40代の子憂う親たちでにぎわう「お見合い」ビジネス 現在40歳前後の女性は「男性優位の社会と戦い、キャリアを持つことで女性の権利を主張した先駆けの世代」に属する。彼女たちはいわゆる適齢期を仕事づくめで過ごし、一方で社会にはキャリアと家庭生活の両立を保証する用意がなかった(中略)。この世代の日本人の多くには、苦労して手に入れたライフスタイルを手放すことは何であれ避けたいという思いがあり、「結婚や家庭を築くことはリスク」ととらえられているという。
2005年の国勢調査には「20代後半女性の28.1%が一生結婚できない*3」という例の物議を醸した報告があるが、いわゆる現代の適齢期(つまり、高齢出産のリスクを避けたい女性たちが適齢期と見なしている)「30代前半」でさえも未婚率は男子で5割、女子で3割に及ぶ。自分が「結婚の限界点」を通過してしまったと感じた30代後半の女性は結婚に対する意欲や希望を急速に失うため、諦めきれない老齢の親が本人たちに代わって「婚活」に奔走するという構図が出てくる*4。
孫を欲しいと思う親のなかには、子どもの年齢がネックとなることに気付き落胆して帰る人もいる。
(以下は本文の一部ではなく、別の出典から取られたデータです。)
(** * Partial-sum stores for continual release (lib/partial_sums.py)

    A shallow embedding of the partial-sum stores of BanditLib and the
    properties of their consolidation strategies.

    Conventions of the embedding.
    - Python integers are [Z]; the dictionaries [self.store] and
      [self.tree_store] are [gmap Z NoisePartialSum].
    - Noise values are exact scalars in [Z]; an array adds coordinate by
      coordinate, so every coordinate follows the scalar law.
    - Python exceptions are the [Raise] outcomes of the [result] monad.
    - The noise generator is not part of lib/partial_sums.py: it is a
      record of sampling functions.  A sample is determined by the request
      (scale, sensitivity) and by the number of samples taken before it,
      which the stores thread through as [draws].
    - Scales are floating-point expressions over the generator's [eps] and
      [delta]; they are kept symbolic ([real]) and handed to the sampler
      as written.  [int(np.sqrt(T))] and [int(np.log2(time))] are the
      integer square root and the integer binary logarithm.
    - A recursive method takes a fuel argument; it is started with more
      fuel than the store has entries, which is shown to be enough. *)

From Stdlib Require Import ZArith Lia.
From stdpp Require Import gmap strings list fin_maps.

Local Open Scope Z_scope.

(** ** Exceptions *)

(** The Python exceptions the code can raise, and two outcomes of the
    model's own: [OutOfFuel] for a recursion cut short, [OutOfRange] for an
    input outside the range in which the model follows the float
    arithmetic of the code. *)
Inductive exn :=
| KeyError
| NotImplementedError
| AttributeError
| ValueError
| OverflowError
| ZeroDivisionError
| OutOfFuel
| OutOfRange.

Inductive result (A : Type) :=
| Ok (a : A)
| Raise (e : exn).
Arguments Ok {A} a.
Arguments Raise {A} e.

Global Instance result_bind : MBind result := λ A B k r,
  match r with
  | Ok a => k a
  | Raise e => Raise e
  end.

Definition is_ok {A} (r : result A) : bool :=
  match r with Ok _ => true | Raise _ => false end.

(** [for x in xs: body(x)] over a state that may raise. *)
Fixpoint for_each {A S} (body : A → S → result S) (xs : list A) (s : S) : result S :=
  match xs with
  | [] => Ok s
  | x :: xs' => s' ← body x s; for_each body xs' s'
  end.

(** ** Data model *)

(** class NoisePartialSum: the attributes [start], [size], [noise]. *)
Record NoisePartialSum := mkNoisePartialSum {
  psum_start : Z;
  psum_size : Z;
  psum_noise : Z;
}.

Global Instance NoisePartialSum_eq_dec : EqDecision NoisePartialSum.
Proof. solve_decision. Defined.

(** Floating-point expressions that reach the sampler. *)
Inductive real :=
| R_eps
| R_delta
| R_int (z : Z)
| R_div (a b : real)
| R_mul (a b : real)
| R_log2 (a : real).

(** The noise generator: attributes [noise_type], [T] and the samplers
    [laplacian(scale, sens)] and [generate_noise_tree(eps, delta, T)];
    the last argument of a sampler is the number of earlier samples. *)
Record NoiseGenerator := mkNoiseGenerator {
  noise_type : string;
  T : Z;
  laplacian : real → option Z → nat → Z;
  generate_noise_tree : real → real → Z → nat → Z;
}.

(** Modelled from the spec: the noise source's [zeros()], which is not in
    lib/partial_sums.py, is the additive identity of the noise type. *)
Definition zeros : Z := 0.

(** [np.zeros(shape=...)] at the scalar shape. *)
Definition np_zeros : Z := 0.

(** [int(np.sqrt(T))]: the square root of a negative number is nan, which
    [int] refuses.  [np.sqrt] is the float64 square root, rounded to
    nearest: for an integer below [2^52] its integer part is the integer
    square root, as the root of such a number stays more than half a unit
    in the last place below the next integer.  From [2^52 + 2^27] on the
    float root reaches the next integer at some arguments (the first is
    [67108865^2 - 1]), so horizons from [2^52] on are outside the model. *)
Definition int_sqrt (v : Z) : result Z :=
  if decide (v < 0) then Raise ValueError
  else if decide (v < 2 ^ 52) then Ok (Z.sqrt v)
  else Raise OutOfRange.

(** [int(np.log2(time))]: log2 of zero is -inf, of a negative number nan.
    The value is only handed to the samplers, inside a scale or as a
    horizon; the float logarithm is taken as exact, which leaves out that
    it rounds up to the next integer at some arguments from [2^49 - 1]
    on. *)
Definition int_log2 (v : Z) : result Z :=
  if decide (v = 0) then Raise OverflowError
  else if decide (v < 0) then Raise ValueError
  else Ok (Z.log2 v).

(** [x / z] for the float [x] and the integer [z] (true division):
    ZeroDivisionError when [z] is zero. *)
Definition div_by_int (x : real) (z : Z) : result real :=
  if decide (z = 0) then Raise ZeroDivisionError else Ok (R_div x (R_int z)).

(** Dictionary access: [d[k]] and [del d[k]] raise KeyError on a missing key. *)
Definition getitem (k : Z) (d : gmap Z NoisePartialSum) : result NoisePartialSum :=
  match d !! k with
  | Some p => Ok p
  | None => Raise KeyError
  end.

Definition delitem (k : Z) (d : gmap Z NoisePartialSum) : result (gmap Z NoisePartialSum) :=
  match d !! k with
  | Some _ => Ok (delete k d)
  | None => Raise KeyError
  end.

(** ** class NoisePartialSumStore *)

Record NoisePartialSumStore := mkNoisePartialSumStore {
  noise_generator : NoiseGenerator;
  release_method : string;
  is_theta_level : bool;
  store : gmap Z NoisePartialSum;
  draws : nat;
}.

Definition START_TIME : Z := 1.

Definition set_store (d : gmap Z NoisePartialSum) (s : NoisePartialSumStore) : NoisePartialSumStore :=
  mkNoisePartialSumStore (noise_generator s) (release_method s) (is_theta_level s) d (draws s).

Definition tick (s : NoisePartialSumStore) : NoisePartialSumStore :=
  mkNoisePartialSumStore (noise_generator s) (release_method s) (is_theta_level s)
    (store s) (S (draws s)).

(** [self.noise_generator.laplacian(scale)] *)
Definition draw_laplacian (scale : real) (s : NoisePartialSumStore) : Z * NoisePartialSumStore :=
  (laplacian (noise_generator s) scale None (draws s), tick s).

(** [self.noise_generator.generate_noise_tree(eps, delta, T)] *)
Definition draw_tree (horizon : Z) (s : NoisePartialSumStore) : Z * NoisePartialSumStore :=
  (generate_noise_tree (noise_generator s) R_eps R_delta horizon (draws s), tick s).

Definition recognized_methods : list string :=
  ["tree"; "every"; "once"; "sqrt"; "hybrid"]%string.

(** [__init__] *)
Definition NoisePartialSumStore_init (ng : NoiseGenerator) (method : string)
    (theta : bool) : result NoisePartialSumStore :=
  if decide (method ≠ "tree"%string ∧ noise_type ng ≠ "laplacian"%string)
  then Raise NotImplementedError
  else if decide (method ∉ recognized_methods)
  then Raise NotImplementedError
  else Ok (mkNoisePartialSumStore ng method theta ∅ 0).

Definition is_power_of_two (val : Z) : bool :=
  (Z.land val (val - 1) =? 0) && (0 <? val).

Definition consolidate_for_once (time : Z) (s : NoisePartialSumStore)
  : result NoisePartialSumStore :=
  if decide (time ≠ START_TIME)
  then d ← delitem time (store s); Ok (set_store d s)
  else Ok s.

Definition consolidate_for_every (time : Z) (s : NoisePartialSumStore)
  : result NoisePartialSumStore :=
  p0 ← getitem START_TIME (store s);
  pt ← getitem time (store s);
  let current_total_noise := psum_noise p0 in
  let newly_added_noise := psum_noise pt in
  let new_total_noise := current_total_noise + newly_added_noise in
  let new_psum_size := time in
  let d := <[START_TIME := mkNoisePartialSum 1 new_psum_size new_total_noise]> (store s) in
  if decide (time ≠ START_TIME)
  then d' ← delitem time d; Ok (set_store d' s)
  else Ok (set_store d s).

Definition consolidate_for_sqrt (time : Z) (s : NoisePartialSumStore)
  : result NoisePartialSumStore :=
  block_size ← int_sqrt (T (noise_generator s));
  let block_start := time - block_size + 1 in
  match store s !! block_start with
  | None => Ok s
  | Some _ =>
      d ← for_each delitem (seqZ block_start (time + 1 - block_start)) (store s);
      let '(block_noise, s1) := draw_laplacian (R_mul (R_int 2) R_eps) (set_store d s) in
      if decide (block_start = START_TIME)
      then Ok (set_store
                 (<[START_TIME := mkNoisePartialSum START_TIME block_size block_noise]> d) s1)
      else
        p0 ← getitem START_TIME d;
        Ok (set_store
              (<[START_TIME := mkNoisePartialSum START_TIME
                                 (psum_size p0 + block_size)
                                 (psum_noise p0 + block_noise)]> d) s1)
  end.

Fixpoint consolidate_for_tree_fuel (fuel : nat) (time : Z) (s : NoisePartialSumStore)
  : result NoisePartialSumStore :=
  match fuel with
  | O => Raise OutOfFuel
  | S fuel' =>
      pt ← getitem time (store s);
      let prev_p_sum_time := psum_start pt - psum_size pt in
      match store s !! prev_p_sum_time with
      | None => Ok s
      | Some pp =>
          if decide (psum_size pt = psum_size pp) then
            let new_size := psum_size pt * 2 in
            let '(new_noise, s1) := draw_tree (T (noise_generator s)) s in
            let d := <[prev_p_sum_time :=
                         mkNoisePartialSum prev_p_sum_time new_size new_noise]> (store s1) in
            d' ← delitem time d;
            consolidate_for_tree_fuel fuel' prev_p_sum_time (set_store d' s1)
          else Ok s
      end
  end.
ある父親は、43歳の娘の写真を誰も手にとってくれなかったと意気消沈して会場を後にした。一方で、36歳の息子の妻となる女性の年齢は31歳まででなければ絶対にだめ、という母親もいた。
「結婚」に対するコンセンサスが失われ、本人たちの「選択」の問題でしかなくなりつつある時代に、親が「責任感」を引っ提げて介入するのは無意味とは言わないが、出会い系とさほど変わらない「晩婚サービス業者」を喜ばせるだけの気がしなくもない。第一、付き合いを始めるきっかけを他人から押しつけられては、結婚へと至る愛の炎もなかなか燃え上がるまい。現代のカップルが結婚を躊躇する理由はおそらく三つで、結婚に対する願望と懸念の肥大化、将来に対する不安、現時点での経済的な問題があると思うが、三番目については「少子化対策」の前に「婚活支援」が必要かもしれない。だが、実の親でも難しいものを、赤の他人である国家にいったい何ができよう? 現実逃避をしたい人は、ピクシー&ディズニーの新作“WALL-E”をご覧になるべし。なんとキャッチコピーは「700年の孤独が生んだ《奇跡》」である。まさに「究極の晩婚ストーリー」ではないか!
*1:50歳時の未婚率を「生涯未婚率」と呼ぶ。50歳時のサンプリング調査は統計の継続性から今後も続けるべきだが、最近は中高年の結婚も増えてきており、生涯未婚率を50歳時で判定するのが適切かどうかは議論が必要だと思う。
*2:現実問題として、日本の領土を我がもの顔で侵犯している中国の原潜や調査船を日本政府は止めることができずにいる。
*3:20代後半の独身女性のうち「2人に1人は30代前半でも結婚できない」という調査結果を受けて「そのまま一生結婚できない」という厳しい推論を示したもの。
*4:これを仮に親が子供に施す広義の「教育」と見なすならば、しかるべき「教育」を怠ってきた、または面と向かって子供に伝えるべきことを伝えずに回避してきたツケはあまりにも大きかったことになる。年老いてからでは親も子供もキツイ。モラトリアムと非難されるべきは、なにも子供だけではないと思う。